EXERCISE: Every record must appear in the answer exactly as it stands.

[[ DATA UNDER STUDY open ]]

(** * sjtu::map — an AVL tree with parent links, embedded over an explicit heap

    The C++ container [sjtu::map<Key, T, Compare>] of [src/map.hpp] stores its
    elements in heap-allocated nodes linked by [left], [right] and [parent]
    pointers.  The embedding keeps that shape: a node store indexed by
    addresses, the map object's own fields [root] and [n], and every member
    function written as a state-passing computation that may return, throw one
    of the two exceptions of [exceptions.hpp], or get stuck (a null or dangling
    dereference, or a loop that does not end). *)

From Stdlib Require Import ZArith Lia.
From stdpp Require Import gmap list sorting.

Local Open Scope Z_scope.

(* [set_solver] clears hypotheses by name; the report of each miss is
   switched off. *)
Set Warnings "-clear-no-such-hyp".

(** Addresses of nodes, and the address of a map object (the [this] pointer
    that iterators remember as their [owner]). *)
Abbreviation addr := positive.
Abbreviation mapid := positive.

(** The two exception classes of [exceptions.hpp] that the container throws. *)
Inductive exn : Set := index_out_of_bound | invalid_iterator.

(** [size_t] arithmetic: [++n] and [--n] are taken modulo [2^64]. *)
Definition size_max : Z := 2 ^ 64.
Definition wrap (z : Z) : Z := z mod size_max.

(** The template parameter [Compare], held by the map as [comp]; and [T()],
    the value-initialised mapped value that [operator[]] inserts. *)
Class Compare (Key : Type) : Type := comp : Key → Key → bool.
Class Default (T : Type) : Type := T_default : T.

[[ DATA UNDER STUDY closed ]]

SOLUTION:
(** * sjtu::map — an AVL tree with parent links, embedded over an explicit heap

    The C++ container [sjtu::map<Key, T, Compare>] of [src/map.hpp] stores its
    elements in heap-allocated nodes linked by [left], [right] and [parent]
    pointers.  The embedding keeps that shape: a node store indexed by
    addresses, the map object's own fields [root] and [n], and every member
    function written as a state-passing computation that may return, throw one
    of the two exceptions of [exceptions.hpp], or get stuck (a null or dangling
    dereference, or a loop that does not end). *)

From Stdlib Require Import ZArith Lia.
From stdpp Require Import gmap list sorting.

Local Open Scope Z_scope.

(* [set_solver] clears hypotheses by name; the report of each miss is
   switched off. *)
Set Warnings "-clear-no-such-hyp".

(** Addresses of nodes, and the address of a map object (the [this] pointer
    that iterators remember as their [owner]). *)
Abbreviation addr := positive.
Abbreviation mapid := positive.

(** The two exception classes of [exceptions.hpp] that the container throws. *)
Inductive exn : Set := index_out_of_bound | invalid_iterator.

(** [size_t] arithmetic: [++n] and [--n] are taken modulo [2^64]. *)
Definition size_max : Z := 2 ^ 64.
Definition wrap (z : Z) : Z := z mod size_max.

(** The template parameter [Compare], held by the map as [comp]; and [T()],
    the value-initialised mapped value that [operator[]] inserts. *)
Class Compare (Key : Type) : Type := comp : Key → Key → bool.
Class Default (T : Type) : Type := T_default : T.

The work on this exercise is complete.